# Task to carry out
Please reproduce verbatim the lines below, from the first through the one with "Fixpoint find (k".

(Dataset records)

^^^^^^^^

(* ===== verification/Inspector.v ===== *)
(** * Inspector ([net/inspect/Inspector.h], [net/inspect/Inspector.cc])

    A registry of commands behind an HTTP server: the path of a request is split into
    a module, a command and arguments. Callbacks are functions; [MutexLock] is held
    by every operation, so each is one step. *)

From stdpp Require Import sets sorting.
From S2P Require Import Prelude Endian Format StringPiece NetBuffer Channel TcpConnection Http.
Import Endian.

(** [std::map<string, A>]: pairs sorted by key. *)
Module StdMap.
Section map.
Context {A : Type}.
Definition t := list (bytes * A).

Fixpoint find (k : bytes) (m : t) : option A :=
  match m with
  | [] => None
  | (k', v) :: m => if bool_decide (k = k') then Some v else find k m
  end.
(** [m[k] = v] *)
Fixpoint set (k : bytes) (v : A) (m : t) : t :=
  match m with
  | [] => [(k, v)]
  | (k', v') :: m' =>
      if bool_decide (k = k') then (k, v) :: m'
      else if StringMap.ltb k k' then (k, v) :: m else (k', v') :: set k v m'
  end.
Fixpoint erase (k : bytes) (m : t) : t :=
  match m with
  | [] => []
  | (k', v) :: m => if bool_decide (k = k') then m else (k', v) :: erase k m
  end.

(** Strictly ascending keys. *)
Fixpoint sorted (m : t) : Prop :=
  match m with
  | [] => True
  | (k, _) :: m => Forall (λ p, StringMap.ltb k p.1 = true) m ∧ sorted m
  end.
End map.
Arguments t A : clear implicits.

^^^^^^^^

# Written response
(* ===== verification/Inspector.v ===== *)
(** * Inspector ([net/inspect/Inspector.h], [net/inspect/Inspector.cc])

    A registry of commands behind an HTTP server: the path of a request is split into
    a module, a command and arguments. Callbacks are functions; [MutexLock] is held
    by every operation, so each is one step. *)

From stdpp Require Import sets sorting.
From S2P Require Import Prelude Endian Format StringPiece NetBuffer Channel TcpConnection Http.
Import Endian.

(** [std::map<string, A>]: pairs sorted by key. *)
Module StdMap.
Section map.
Context {A : Type}.
Definition t := list (bytes * A).

Fixpoint find (k : bytes) (m : t) : option A :=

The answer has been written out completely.